PROMPT –
Return the records below exactly, leaving nothing out.

##############################

(* ===== verification/Language.v ===== *)
(** * Language profiles ([src/internal/service/language.go])

    How each language is compiled and run on top of an [Executor].  Go [int]
    arithmetic is 64-bit. *)

From S2P Require Import Prelude Text GoText Model Sandbox Execution.

Definition javaNativeReserveMB : Z := 64.

Definition imageGCC12 : bytes := $"docker.io/library/gcc:12-bookworm".
Definition imageDebian12 : bytes := $"docker.io/library/debian:12-slim".
Definition imageJDK21 : bytes := $"docker.io/library/eclipse-temurin:21-jdk-jammy".
Definition imageJRE21 : bytes := $"docker.io/library/eclipse-temurin:21-jre-jammy".
Definition imagePy311 : bytes := $"docker.io/library/python:3.11-slim-bookworm".

Record compileConfig := MkCompileConfig {
  cfg_ImageRef : bytes; cfg_SourceFile : bytes; cfg_ArtifactName : bytes;
  cfg_BuildCommand : list bytes; cfg_TimeoutMs : Z; cfg_MemoryMB : Z }.

Record runConfig := MkRunConfig {
  run_ImageRef : bytes; RuntimeCommand : bytes -> Z -> list bytes }.

Record languageProfile := MkProfile { prof_Compile : compileConfig; prof_Run : runConfig }.

Definition cProfile : languageProfile :=
  MkProfile
    (MkCompileConfig imageGCC12 ($"main.c") ($"program")
       [$"gcc"; $"-O2"; $"-pipe"; $"-static"; $"-s"; $"-o"; $"program"; $"main.c"; $"-lm"]
       30000 512)
    (MkRunConfig imageDebian12 (fun p _ => [p])).

Definition cppProfile : languageProfile :=
  MkProfile
    (MkCompileConfig imageGCC12 ($"main.cpp") ($"program")
       [$"g++"; $"-std=c++20"; $"-O2"; $"-pipe"; $"-static"; $"-s"; $"-o"; $"program"; $"main.cpp"; $"-lm"]
       30000 512)
    (MkRunConfig imageDebian12 (fun p _ => [p])).

Definition javaProfile : languageProfile :=
  MkProfile
    (MkCompileConfig imageJDK21 ($"Main.java") ($"solution.jar")
       [$"sh"; $"-c";
        $"mkdir -p classes && "
        ++ $"javac -encoding UTF-8 -d classes Main.java && "
        ++ $"jar --create --file solution.jar --main-class Main -C classes ."]
       30000 512)
    (MkRunConfig imageJRE21 (fun p memoryMB =>
       let initialHeapMB := Z.min memoryMB 64 in
       [$"java"; $"-Xmx" ++ Itoa memoryMB ++ $"m"; $"-Xms" ++ Itoa initialHeapMB ++ $"m";
        $"-jar"; p])).

Definition dquote : bytes := ["034"%char].

Definition pythonProfile : languageProfile :=
  MkProfile
    (MkCompileConfig imagePy311 ($"solution.py") ($"solution.pyc")
       [$"sh"; $"-c";
        $"python3 -c 'import py_compile; py_compile.compile("
        ++ dquote ++ $"solution.py" ++ dquote ++ $", cfile=" ++ dquote ++ $"solution.pyc" ++ dquote
        ++ $", doraise=True)' || exit 1"]
       10000 256)
    (MkRunConfig imagePy311 (fun p _ => [$"python3"; p])).

Definition Language_String (l : Language) : bytes :=
  match l with
  | LanguageUnknown => []
  | LanguageC => $"C"
  | LanguageCPP => $"C++"
  | LanguageJava => $"Java"
  | LanguagePython => $"Python"
  | LanguageOther name => name
  end.

Definition profileForLanguage (lang : Language) : GoError + languageProfile :=
  match lang with
  | LanguageC => inr cProfile
  | LanguageCPP => inr cppProfile
  | LanguageJava => inr javaProfile
  | LanguagePython => inr pythonProfile
  | _ => inl (Errorf ($"unsupported language: %v") [AStr (Language_String lang)])
  end.

Definition sandboxMemoryLimitMB (lang : Language) (memoryLimitMB : Z) : Z :=
  if negb (bool_decide (lang = LanguageJava)) then memoryLimitMB
  else swrap 64 (memoryLimitMB + Z.max javaNativeReserveMB (Z.quot memoryLimitMB 4)).

Definition set_verdict (v : Model.Verdict) (r : RunResult) : RunResult :=
  MkRunResult v (RExitCode r) (RStdout r) (RStderr r) (RCPUTimeMs r) (RMemoryMB r) (RExtraInfo r).

Definition normalizeLanguageRunResult (lang : Language) (runOut : RunResult) : RunResult :=
  if bool_decide (lang = LanguageJava) && bool_decide (RVerdict runOut = Model.VerdictRE)
     && Contains (RStderr runOut) ($"java.lang.OutOfMemoryError")
  then set_verdict Model.VerdictMLE runOut else runOut.

(** Limits of a compilation with this profile. *)
Definition compile_limits (config : compileConfig) : ResourceLimits :=
  MkLimits (cfg_TimeoutMs config) (swrap 64 (cfg_TimeoutMs config * WallTimeMultiplier))
           (cfg_MemoryMB config) DefaultCompileOutputLimitBytes.

Definition language_limits (lang : Language) (timeLimit memoryLimit : Z) : ResourceLimits :=
  MkLimits timeLimit (swrap 64 (timeLimit * WallTimeMultiplier))
           (sandboxMemoryLimitMB lang memoryLimit) DefaultRunOutputLimitBytes.

Record resolvedLanguage := MkResolved { res_language : Language; res_profile : languageProfile }.

Definition language_Resolve (lang : Language) : GoError + resolvedLanguage :=
  match profileForLanguage lang with
  | inl err => inl err
  | inr p => inr (MkResolved lang p)
  end.

Record compiledProgram := MkProgram {
  prog_language : Language; prog_profile : runConfig; prog_artifact : Artifact }.

Section Services.
Context {S : Type} `{Executor S}.

Definition language_Compile (l : resolvedLanguage) (sourceCode : bytes) (s : S)
  : (GoError + (option compiledProgram * CompileResult)) * S :=
  let config := prof_Compile (res_profile l) in
  let '(out, s) := Execution.Compile
    (MkCompileRequest [MkFile (cfg_SourceFile config) sourceCode 420] (cfg_ImageRef config)
       (cfg_BuildCommand config) (cfg_ArtifactName config) (compile_limits config)) s in
  (match out with
   | inl err => inl err
   | inr out =>
       inr (match CArtifact out with
            | None => (None, MkCompileResult false (CLog out))
            | Some a => (Some (MkProgram (res_language l) (prof_Run (res_profile l)) a),
                         MkCompileResult true (CLog out))
            end)
   end, s).

Definition program_request (p : compiledProgram) (input : bytes) (timeLimit memoryLimit : Z)
  : RunRequest :=
  MkRunRequest (prog_artifact p) [] (run_ImageRef (prog_profile p))
    (RuntimeCommand (prog_profile p) ($"./" ++ ArtName (prog_artifact p)) memoryLimit)
    input (language_limits (prog_language p) timeLimit memoryLimit).

Definition program_Run (p : compiledProgram) (input : bytes) (timeLimit memoryLimit : Z) (s : S)
  : (GoError + RunResult) * S :=
  let '(out, s) := Execution.Run (program_request p input timeLimit memoryLimit) s in
  (match out with
   | inl err => inl err
   | inr out => inr (normalizeLanguageRunResult (prog_language p) out)
   end, s).
End Services.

##############################

RESULT OF THIS TASK –
(* ===== verification/Language.v ===== *)
(** * Language profiles ([src/internal/service/language.go])

    How each language is compiled and run on top of an [Executor].  Go [int]
    arithmetic is 64-bit. *)

From S2P Require Import Prelude Text GoText Model Sandbox Execution.

Definition javaNativeReserveMB : Z := 64.

Definition imageGCC12 : bytes := $"docker.io/library/gcc:12-bookworm".
Definition imageDebian12 : bytes := $"docker.io/library/debian:12-slim".
Definition imageJDK21 : bytes := $"docker.io/library/eclipse-temurin:21-jdk-jammy".
Definition imageJRE21 : bytes := $"docker.io/library/eclipse-temurin:21-jre-jammy".
Definition imagePy311 : bytes := $"docker.io/library/python:3.11-slim-bookworm".

Record compileConfig := MkCompileConfig {
  cfg_ImageRef : bytes; cfg_SourceFile : bytes; cfg_ArtifactName : bytes;
  cfg_BuildCommand : list bytes; cfg_TimeoutMs : Z; cfg_MemoryMB : Z }.

Record runConfig := MkRunConfig {
  run_ImageRef : bytes; RuntimeCommand : bytes -> Z -> list bytes }.

Record languageProfile := MkProfile { prof_Compile : compileConfig; prof_Run : runConfig }.

Definition cProfile : languageProfile :=
  MkProfile
    (MkCompileConfig imageGCC12 ($"main.c") ($"program")
       [$"gcc"; $"-O2"; $"-pipe"; $"-static"; $"-s"; $"-o"; $"program"; $"main.c"; $"-lm"]
       30000 512)
    (MkRunConfig imageDebian12 (fun p _ => [p])).

Definition cppProfile : languageProfile :=
  MkProfile
    (MkCompileConfig imageGCC12 ($"main.cpp") ($"program")
       [$"g++"; $"-std=c++20"; $"-O2"; $"-pipe"; $"-static"; $"-s"; $"-o"; $"program"; $"main.cpp"; $"-lm"]
       30000 512)
    (MkRunConfig imageDebian12 (fun p _ => [p])).

Definition javaProfile : languageProfile :=
  MkProfile
    (MkCompileConfig imageJDK21 ($"Main.java") ($"solution.jar")
       [$"sh"; $"-c";
        $"mkdir -p classes && "
        ++ $"javac -encoding UTF-8 -d classes Main.java && "
        ++ $"jar --create --file solution.jar --main-class Main -C classes ."]
       30000 512)
    (MkRunConfig imageJRE21 (fun p memoryMB =>
       let initialHeapMB := Z.min memoryMB 64 in
       [$"java"; $"-Xmx" ++ Itoa memoryMB ++ $"m"; $"-Xms" ++ Itoa initialHeapMB ++ $"m";
        $"-jar"; p])).

Definition dquote : bytes := ["034"%char].

Definition pythonProfile : languageProfile :=
  MkProfile
    (MkCompileConfig imagePy311 ($"solution.py") ($"solution.pyc")
       [$"sh"; $"-c";
        $"python3 -c 'import py_compile; py_compile.compile("
        ++ dquote ++ $"solution.py" ++ dquote ++ $", cfile=" ++ dquote ++ $"solution.pyc" ++ dquote
        ++ $", doraise=True)' || exit 1"]
       10000 256)
    (MkRunConfig imagePy311 (fun p _ => [$"python3"; p])).

Definition Language_String (l : Language) : bytes :=
  match l with
  | LanguageUnknown => []
  | LanguageC => $"C"
  | LanguageCPP => $"C++"
  | LanguageJava => $"Java"
  | LanguagePython => $"Python"
  | LanguageOther name => name
  end.

Definition profileForLanguage (lang : Language) : GoError + languageProfile :=
  match lang with
  | LanguageC => inr cProfile
  | LanguageCPP => inr cppProfile
  | LanguageJava => inr javaProfile
  | LanguagePython => inr pythonProfile
  | _ => inl (Errorf ($"unsupported language: %v") [AStr (Language_String lang)])
  end.

Definition sandboxMemoryLimitMB (lang : Language) (memoryLimitMB : Z) : Z :=
  if negb (bool_decide (lang = LanguageJava)) then memoryLimitMB
  else swrap 64 (memoryLimitMB + Z.max javaNativeReserveMB (Z.quot memoryLimitMB 4)).

Definition set_verdict (v : Model.Verdict) (r : RunResult) : RunResult :=
  MkRunResult v (RExitCode r) (RStdout r) (RStderr r) (RCPUTimeMs r) (RMemoryMB r) (RExtraInfo r).

Definition normalizeLanguageRunResult (lang : Language) (runOut : RunResult) : RunResult :=
  if bool_decide (lang = LanguageJava) && bool_decide (RVerdict runOut = Model.VerdictRE)
     && Contains (RStderr runOut) ($"java.lang.OutOfMemoryError")
  then set_verdict Model.VerdictMLE runOut else runOut.

(** Limits of a compilation with this profile. *)
Definition compile_limits (config : compileConfig) : ResourceLimits :=
  MkLimits (cfg_TimeoutMs config) (swrap 64 (cfg_TimeoutMs config * WallTimeMultiplier))
           (cfg_MemoryMB config) DefaultCompileOutputLimitBytes.

Definition language_limits (lang : Language) (timeLimit memoryLimit : Z) : ResourceLimits :=
  MkLimits timeLimit (swrap 64 (timeLimit * WallTimeMultiplier))
           (sandboxMemoryLimitMB lang memoryLimit) DefaultRunOutputLimitBytes.

Record resolvedLanguage := MkResolved { res_language : Language; res_profile : languageProfile }.

Definition language_Resolve (lang : Language) : GoError + resolvedLanguage :=
  match profileForLanguage lang with
  | inl err => inl err
  | inr p => inr (MkResolved lang p)
  end.

Record compiledProgram := MkProgram {
  prog_language : Language; prog_profile : runConfig; prog_artifact : Artifact }.

Section Services.
Context {S : Type} `{Executor S}.

Definition language_Compile (l : resolvedLanguage) (sourceCode : bytes) (s : S)
  : (GoError + (option compiledProgram * CompileResult)) * S :=
  let config := prof_Compile (res_profile l) in
  let '(out, s) := Execution.Compile
    (MkCompileRequest [MkFile (cfg_SourceFile config) sourceCode 420] (cfg_ImageRef config)
       (cfg_BuildCommand config) (cfg_ArtifactName config) (compile_limits config)) s in
  (match out with
   | inl err => inl err
   | inr out =>
       inr (match CArtifact out with
            | None => (None, MkCompileResult false (CLog out))
            | Some a => (Some (MkProgram (res_language l) (prof_Run (res_profile l)) a),
                         MkCompileResult true (CLog out))
            end)
   end, s).

Definition program_request (p : compiledProgram) (input : bytes) (timeLimit memoryLimit : Z)
  : RunRequest :=
  MkRunRequest (prog_artifact p) [] (run_ImageRef (prog_profile p))
    (RuntimeCommand (prog_profile p) ($"./" ++ ArtName (prog_artifact p)) memoryLimit)
    input (language_limits (prog_language p) timeLimit memoryLimit).

Definition program_Run (p : compiledProgram) (input : bytes) (timeLimit memoryLimit : Z) (s : S)
  : (GoError + RunResult) * S :=
  let '(out, s) := Execution.Run (program_request p input timeLimit memoryLimit) s in
  (match out with
   | inl err => inl err
   | inr out => inr (normalizeLanguageRunResult (prog_language p) out)
   end, s).
End Services.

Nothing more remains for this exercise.